Monitor CPU and Memory
General Note
Making sure your jobs use the right amount of RAM and the right number of CPUs helps you and others using the clusters use these resources more effeciently, and in turn get work done more quickly. Below are some examples of how to measure your CPU and RAM (aka memory) usage so you can make this happen. Be sure to check the Slurm documentation and the clusters page (especially the partitions and hardware sections) to make sure you are submitting the right jobs to the right hardware.
Future Jobs
If you launch a program by putting /usr/bin/time
in front of it, time
will watch your program and provide statistics about the resources it used. For example:
[netid@node ~]$ /usr/bin/time -v stress-ng --cpu 8 --timeout 10s
stress-ng: info: [32574] dispatching hogs: 8 cpu
stress-ng: info: [32574] successful run completed in 10.08s
Command being timed: "stress-ng --cpu 8 --timeout 10s"
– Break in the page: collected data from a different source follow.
(** The rows of the database are those of the in-memory store. *)
Record represents (s : PgStore) (m : MemoryStore) : Prop := {
  re_organizations : table_rows org_id (pt_organizations (ps_tables s)) (mem_organizations m);
  re_servers : table_rows srv_id (pt_servers (ps_tables s)) (mem_servers m);
  re_domains : table_rows dom_id (pt_domains (ps_tables s)) (mem_domains m);
  re_routes : table_rows rt_id (pt_routes (ps_tables s)) (mem_routes m);
  re_credentials : table_rows cred_id (pt_credentials (ps_tables s)) (mem_credentials m);
  re_senders : table_rows sa_id (pt_sender_addresses (ps_tables s)) (mem_sender_addresses m);
  re_policies : pt_policies (ps_tables s) = mem_organization_policies m;
  re_counters : db_send_counters (ps_mail s) = mem_send_counters m;
  re_months : db_organization_send_counters (ps_mail s) = mem_organization_send_counters m;
}.

Definition route_domain (t : PgTables) (r : Route) : option Domain := rt_domain_id r ≫= domain_row t.
Definition route_named (t : PgTables) (name domain : bytes) (r : Route) : bool :=
  (rt_name r =b name) && match route_domain t r with Some d => dom_name d =b domain | None => false end.

(** What rows are looked up by is unique: tokens, keys and permalinks, the name of a
    route on a domain, and the owner of a domain name a server may use. *)
Record keys_unique (t : PgTables) : Prop := {
  ku_smtp_key key : unique (λ c, bool_decide (cred_credential_type c = CtSmtp) && (cred_key c =b key)) (pt_credentials t);
  ku_credentials : NoDup (map cred_id (pt_credentials t));
  ku_server_token token : unique (λ r, srv_token r =b token) (pt_servers t);
  ku_route_token token : unique (λ r, rt_token r =b token) (pt_routes t);
  ku_route_name name domain : unique (route_named t name domain) (pt_routes t);
  ku_return_path id : unique (λ r, (rt_server_id r =? id)%N && (rt_name r =b !"__returnpath__")) (pt_routes t);
  ku_organization permalink : unique (λ o, org_permalink o =b permalink) (pt_organizations t);
  ku_server org permalink : unique (λ r, (srv_organization_id r =? org)%N && (srv_permalink r =b permalink)) (pt_servers t);
  ku_domain server name : unique (λ d, dom_verified d && (dom_name d =b name) && owner_is server d) (pt_domains t);
}.

Lemma first_route_find t P : unique (λ r, P r (route_domain t r)) (pt_routes t) →
  first_route t P = r ← List.find (λ r, P r (route_domain t r)) (pt_routes t);
                    server ← server_row t (rt_server_id r);
                    Some (mkResolvedRoute r server (from_option dom_name [] (route_domain t r))).
Proof.
  unfold first_route, route_with_server. fold (route_domain t). generalize (pt_routes t) as l. induction l as [|r l IH]; intros Hu; [done|].
  assert (unique (λ r, P r (route_domain t r)) l) as Hl by (intros a b Ha Hb; apply Hu; by right).
  cbn [omap list_omap List.find]. unfold route_domain in *. destruct (server_row t (rt_server_id r)) as [server|] eqn:Es;
    destruct (P r (rt_domain_id r ≫= domain_row t)) eqn:EP; cbn; rewrite ?EP, ?Es; [done|exact (IH Hl)| |exact (IH Hl)].
  assert (∀ x, x ∈ l → P x (rt_domain_id x ≫= domain_row t) = true → x = r) as Hx.
  { intros x Hin HP. apply Hu; [by right|by left|done|done]. }
  clear IH Hu Hl. induction l as [|x l IHl]; [done|]. cbn.
  destruct (P x (rt_domain_id x ≫= domain_row t)) eqn:EPx.
  - rewrite (Hx x) by (done || by left). rewrite Es. apply IHl. intros y Hy. apply Hx. by right.
  - destruct (server_row t (rt_server_id x)); cbn; apply IHl; intros y Hy; apply Hx; by right.
Qed.

Section Agree.
Context (s : PgStore) (m : MemoryStore) (R : represents s m) (U : keys_unique (ps_tables s)).
(* ===== verification/Compose.v ===== *)
(** * Compose: the messages of the HTTP send path

    The building half of [camelmailer-core/src/mime.rs].  What is handed to the
    [mail-builder] crate is a value, and writing it to bytes is a parameter. *)

From S2P Require Import Prelude RustStr Net.
#[local] Set Warnings "-register-all".

Record Address := mkAddress { ad_name : option bytes; ad_email : bytes }.
Definition address_new (email : bytes) : Address := mkAddress None email.

Record Attachment := mkAttachment {
  at_filename : bytes;
  at_content_type : bytes;
  at_data : bytes;
  at_content_id : option bytes;
}.

Record BuildParams := mkBuildParams {
  bp_from : Address;
  bp_to : list Address;
  bp_cc : list Address;
  bp_bcc : list Address;
  bp_reply_to : list Address;
  bp_subject : bytes;
  bp_html_body : option bytes;
  bp_text_body : option bytes;
  bp_headers : list (bytes * bytes);
  bp_attachments : list Attachment;
  bp_message_id : option bytes;
}.
#[export] Instance eta_BuildParams : Eta BuildParams := λ p,
  mkBuildParams (bp_from p) (bp_to p) (bp_cc p) (bp_bcc p) (bp_reply_to p) (bp_subject p) (bp_html_body p)
    (bp_text_body p) (bp_headers p) (bp_attachments p) (bp_message_id p).

(** ** What the builder is told *)

Inductive MimePart :=
| Leaf (content_type content : bytes)
| InlineLeaf (content_type content cid : bytes)
| AttachedLeaf (content_type content filename : bytes)
| Multipart (content_type : bytes) (parts : list MimePart).

(** The calls of [MessageBuilder], in their order; names and addresses are pairs. *)
Record MessageBuilder := mkMessageBuilder {
  mb_from : bytes * bytes;
  mb_to : list (bytes * bytes);
  mb_cc : list (bytes * bytes);
  mb_bcc : list (bytes * bytes);
  mb_reply_to : list (bytes * bytes);
  mb_subject : bytes;
  mb_message_id : option bytes;
  mb_headers : list (bytes * bytes);
  mb_body : MimePart;
}.

(** The crate's writer, whose text of a builder may depend on the time and on random
    boundaries ([nonce]), and a fresh uuid. *)
Class MailBuilder := {
  write_to_vec : Z → MessageBuilder → option bytes;
  message_uuid : Z → bytes;
}.

Section Compose.
Context `{MB : !MailBuilder}.

Definition synthesized_message_id (nonce : Z) (from_email : bytes) : option bytes :=
  '(_, domain) ← rsplit_once (is_byte "@") from_email;
  let domain := trim domain in
  match domain with
  | [] => None
  | _ => Some (message_uuid nonce ++ !"@" ++ to_ascii_lowercase domain)
  end.

Definition to_mail_addresses : list Address → list (bytes * bytes) := map (λ a, (from_option id [] (ad_name a), ad_email a)).

Definition RESERVED_HEADERS : list bytes :=
  [!"from"; !"to"; !"cc"; !"bcc"; !"reply-to"; !"subject"; !"date"; !"message-id"; !"content-type";
   !"content-transfer-encoding"; !"mime-version"].
Definition is_reserved_header (name : bytes) : bool := existsb (bytes_eqb (to_ascii_lowercase name)) RESERVED_HEADERS.

Definition inline_part (a : Attachment) : MimePart := InlineLeaf (at_content_type a) (at_data a) (from_option id [] (at_content_id a)).
Definition attached_part (a : Attachment) : MimePart := AttachedLeaf (at_content_type a) (at_data a) (at_filename a).

Definition body_part (p : BuildParams) (inline attached : list Attachment) : MimePart :=
  let html := (λ html, let html_part := Leaf !"text/html" html in
                       match inline with
                       | [] => html_part
                       | _ => Multipart !"multipart/related" (html_part :: map inline_part inline)
                       end) <$> bp_html_body p in
  let text := Leaf !"text/plain" <$> bp_text_body p in
  let content :=
    match text, html with
    | Some text, Some html => Multipart !"multipart/alternative" [text; html]
    | None, Some html => html
    | Some text, None => text
    | None, None => Leaf !"text/plain" []
    end in
  match attached with
  | [] => content
  | _ => Multipart !"multipart/mixed" (content :: map attached_part attached)
  end.

(** An attachment with a content id is inline, when there is an HTML body. *)
Definition is_inline (p : BuildParams) (a : Attachment) : bool :=
  bool_decide (is_Some (at_content_id a)) && bool_decide (is_Some (bp_html_body p)).

Definition message_builder (nonce : Z) (p : BuildParams) : MessageBuilder :=
  mkMessageBuilder (from_option id [] (ad_name (bp_from p)), ad_email (bp_from p)) (to_mail_addresses (bp_to p))
    (to_mail_addresses (bp_cc p)) (to_mail_addresses (bp_bcc p)) (to_mail_addresses (bp_reply_to p)) (bp_subject p)
    (match bp_message_id p with Some id => Some id | None => synthesized_message_id nonce (ad_email (bp_from p)) end)
    (List.filter (λ h, negb (is_reserved_header h.1)) (bp_headers p))
    (body_part p (List.filter (is_inline p) (bp_attachments p)) (List.filter (λ a, negb (is_inline p a)) (bp_attachments p))).

Definition build_message (nonce : Z) (p : BuildParams) : bytes := from_option id [] (write_to_vec nonce (message_builder nonce p)).
End Compose.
User time (seconds): 80.22
System time (seconds): 0.04
Percent of CPU this job got: 795%
Elapsed (wall clock) time (h:mm:ss or m:ss): 0:10.09
Average shared text size (kbytes): 0
Average unshared data size (kbytes): 0
Average stack size (kbytes): 0
Average total size (kbytes): 0
Maximum resident set size (kbytes): 6328
Average resident set size (kbytes): 0
Major (requiring I/O) page faults: 0
Minor (reclaiming a frame) page faults: 30799
Voluntary context switches: 1380
Involuntary context switches: 68
Swaps: 0
File system inputs: 0
File system outputs: 0
Socket messages sent: 0
Socket messages received: 0
Signals delivered: 0
To know how much RAM your job used (and what jobs like it will need in the future), look at the "Maximum resident set size"
Running Jobs
If your job is already running, you can check on its usage, but will have to wait until it has finished to find the maximum memory and CPU used. The easiest way to check the instantaneous memory and CPU usage of a job is to ssh to a compute node your job is running on. To find the node you should ssh
to, run:
[netid@node ~]$ squeue --me
JOBID PARTITION NAME USER ST TIME NODES NODELIST(REASON)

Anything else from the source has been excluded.